Problem to work on
When you write out the material, keep every line exactly as it is.

Start of Supplied data

(* ===== verification/Threshold.v ===== *)
(** * Threshold: BIP 9 deployments

    Model of [blockchain/thresholdstate.go], [blockchain/versionbits.go],
    [chaincfg/deployment_time_frame.go] and the deployments of
    [chaincfg/sugar_params.go]: the threshold state of a deployment, computed
    backwards from a block with a cache per deployment, and the block version
    derived from it.  The chain state is threaded through every call, since the
    computation repairs severed links and fills shared caches, and one checker
    (for unknown bits) calls the computation again for the known deployments. *)

From S2P Require Import Prelude WorkMath ChainHash Wire BlockNode ChainView ChainIO ColdRead Difficulty.
Import BlockNode ColdRead Difficulty.
#[local] Open Scope Z_scope.

Module Threshold.

(** ** States *)

Inductive ThresholdState :=
| ThresholdDefined
| ThresholdStarted
| ThresholdLockedIn
| ThresholdActive
| ThresholdFailed.

#[export] Instance ThresholdState_eq_dec : EqDecision ThresholdState.
Proof. solve_decision. Defined.

(** ** Deployments

    [None] is the zero [time.Time]; times are in seconds.  The clock of a
    deployment is absent until the chain is created. *)

Inductive clockError := ErrNoBlockClock | ErrNoPreviousNode.

Definition BlockClock : Type := Wire.BlockHeader → run (Z + clockError).

Record MedianTimeDeploymentStarter := { startTime : option Z }.
Record MedianTimeDeploymentEnder := { endTime : option Z }.

Definition MedianTimeHasStarted (m : MedianTimeDeploymentStarter) (blockClock : option BlockClock)
    (hd : Wire.BlockHeader) : run (bool + clockError) :=
  match blockClock, startTime m with
  | None, _ => Done (inr ErrNoBlockClock)
  | Some _, None => Done (inl true)
  | Some clock, Some start =>
      r ← clock hd;
      match r with
      | inr e => Done (inr e)
      | inl medianTime => Done (inl ((start <? medianTime) || (medianTime =? start)))
      end
  end.
(** An activated rule can be lost at a restart: with a header window,
    the caches start empty, the search for a cached window leaves the blocks in
    memory, and there [HasStarted] drops the error of the clock (the parent of the
    block is not in the in-memory index) and answers "not started", which is
    cached as a state of the deployment.  In this consistent chain, BIP 9 makes the
    deployment active; the node answers that it is not, and keeps a wrong cache. *)
Theorem restart_loses_activation :
  consistent (voteTree 40) voteParams restarted ∧ timely (voteTree 40) ∧
  refState (voteTree 40) (deploymentRef (voteTree 40) voteParams (deployment 0 0 0 (Some (1565881200 + 5 * 14)) None))
    (MinerConfirmationWindow_ voteParams) (toyHash 39) = ThresholdActive ∧
  ∃ c', IsDeploymentActive voteParams 0 restarted = Done (inl false, c') ∧
    (m ← deploymentCaches c' !! 0%nat; m !! toyHash 31) = Some ThresholdDefined ∧
    ¬ caches_right (voteTree 40) voteParams c'.
Proof.
  destruct (voteChain_ok 40 8 voteParams [∅]) as [H1 H2]; [reflexivity|vm_compute; reflexivity|].
  split; [exact H1|]. split; [exact H2|]. split; [vm_compute; reflexivity|].
  assert (match IsDeploymentActive voteParams 0 restarted with
    | Done (inl b, c') => negb b && bool_decide ((m ← deploymentCaches c' !! 0%nat; m !! toyHash 31) = Some ThresholdDefined)
    | _ => false end = true) as H by (vm_compute; reflexivity).
  destruct (IsDeploymentActive voteParams 0 restarted) as [[[b|e] c']| |] eqn:E; [|discriminate H..].
  apply andb_true_iff in H as [Hb Hc%bool_decide_eq_true_1]. destruct b; [done|]. exists c'.
  split; [done|]. split; [done|]. intros Hr.
  destruct (Hr 0 (deployment 0 0 0 (Some (1565881200 + 5 * 14)) None) eq_refl) as (m & Hm & Hright).
  unfold cacheAt, index in Hm. rewrite decide_True in Hm by done. cbn [caches slot] in Hm. change (Z.to_nat 0) with 0%nat in Hm.
  destruct (deploymentCaches c' !! 0%nat) as [m'|]; [|done]. cbn in Hm. injection Hm as ->.
  destruct (Hright _ _ Hc) as (hd & k & HT & Hs).
  assert (voteTree 40 !! toyHash 31 = Some (Header (voteNode 31), 31)) as HT' by (vm_compute; reflexivity).
  rewrite HT' in HT. injection HT as _ Hk. cbn in Hk. assert (k = 8%nat) as -> by lia. vm_compute in Hs. discriminate Hs.
Qed.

End of Supplied data

Your response
(* ===== verification/Threshold.v ===== *)
(** * Threshold: BIP 9 deployments

    Model of [blockchain/thresholdstate.go], [blockchain/versionbits.go],
    [chaincfg/deployment_time_frame.go] and the deployments of
    [chaincfg/sugar_params.go]: the threshold state of a deployment, computed
    backwards from a block with a cache per deployment, and the block version
    derived from it.  The chain state is threaded through every call, since the
    computation repairs severed links and fills shared caches, and one checker
    (for unknown bits) calls the computation again for the known deployments. *)

From S2P Require Import Prelude WorkMath ChainHash Wire BlockNode ChainView ChainIO ColdRead Difficulty.
Import BlockNode ColdRead Difficulty.
#[local] Open Scope Z_scope.

Module Threshold.

(** ** States *)

Inductive ThresholdState :=
| ThresholdDefined
| ThresholdStarted
| ThresholdLockedIn
| ThresholdActive
| ThresholdFailed.

#[export] Instance ThresholdState_eq_dec : EqDecision ThresholdState.
Proof. solve_decision. Defined.

(** ** Deployments

    [None] is the zero [time.Time]; times are in seconds.  The clock of a
    deployment is absent until the chain is created. *)

Inductive clockError := ErrNoBlockClock | ErrNoPreviousNode.

Definition BlockClock : Type := Wire.BlockHeader → run (Z + clockError).

Record MedianTimeDeploymentStarter := { startTime : option Z }.
Record MedianTimeDeploymentEnder := { endTime : option Z }.

Definition MedianTimeHasStarted (m : MedianTimeDeploymentStarter) (blockClock : option BlockClock)
    (hd : Wire.BlockHeader) : run (bool + clockError) :=
  match blockClock, startTime m with
  | None, _ => Done (inr ErrNoBlockClock)
  | Some _, None => Done (inl true)
  | Some clock, Some start =>
      r ← clock hd;
      match r with
      | inr e => Done (inr e)
      | inl medianTime => Done (inl ((start <? medianTime) || (medianTime =? start)))
      end
  end.
(** An activated rule can be lost at a restart: with a header window,
    the caches start empty, the search for a cached window leaves the blocks in
    memory, and there [HasStarted] drops the error of the clock (the parent of the
    block is not in the in-memory index) and answers "not started", which is
    cached as a state of the deployment.  In this consistent chain, BIP 9 makes the
    deployment active; the node answers that it is not, and keeps a wrong cache. *)
Theorem restart_loses_activation :
  consistent (voteTree 40) voteParams restarted ∧ timely (voteTree 40) ∧
  refState (voteTree 40) (deploymentRef (voteTree 40) voteParams (deployment 0 0 0 (Some (1565881200 + 5 * 14)) None))
    (MinerConfirmationWindow_ voteParams) (toyHash 39) = ThresholdActive ∧
  ∃ c', IsDeploymentActive voteParams 0 restarted = Done (inl false, c') ∧
    (m ← deploymentCaches c' !! 0%nat; m !! toyHash 31) = Some ThresholdDefined ∧
    ¬ caches_right (voteTree 40) voteParams c'.
Proof.
  destruct (voteChain_ok 40 8 voteParams [∅]) as [H1 H2]; [reflexivity|vm_compute; reflexivity|].
  split; [exact H1|]. split; [exact H2|]. split; [vm_compute; reflexivity|].
  assert (match IsDeploymentActive voteParams 0 restarted with
    | Done (inl b, c') => negb b && bool_decide ((m ← deploymentCaches c' !! 0%nat; m !! toyHash 31) = Some ThresholdDefined)
    | _ => false end = true) as H by (vm_compute; reflexivity).
  destruct (IsDeploymentActive voteParams 0 restarted) as [[[b|e] c']| |] eqn:E; [|discriminate H..].
  apply andb_true_iff in H as [Hb Hc%bool_decide_eq_true_1]. destruct b; [done|]. exists c'.
  split; [done|]. split; [done|]. intros Hr.
  destruct (Hr 0 (deployment 0 0 0 (Some (1565881200 + 5 * 14)) None) eq_refl) as (m & Hm & Hright).
  unfold cacheAt, index in Hm. rewrite decide_True in Hm by done. cbn [caches slot] in Hm. change (Z.to_nat 0) with 0%nat in Hm.
  destruct (deploymentCaches c' !! 0%nat) as [m'|]; [|done]. cbn in Hm. injection Hm as ->.
  destruct (Hright _ _ Hc) as (hd & k & HT & Hs).
  assert (voteTree 40 !! toyHash 31 = Some (Header (voteNode 31), 31)) as HT' by (vm_compute; reflexivity).
  rewrite HT' in HT. injection HT as _ Hk. cbn in Hk. assert (k = 8%nat) as -> by lia. vm_compute in Hs. discriminate Hs.
Qed.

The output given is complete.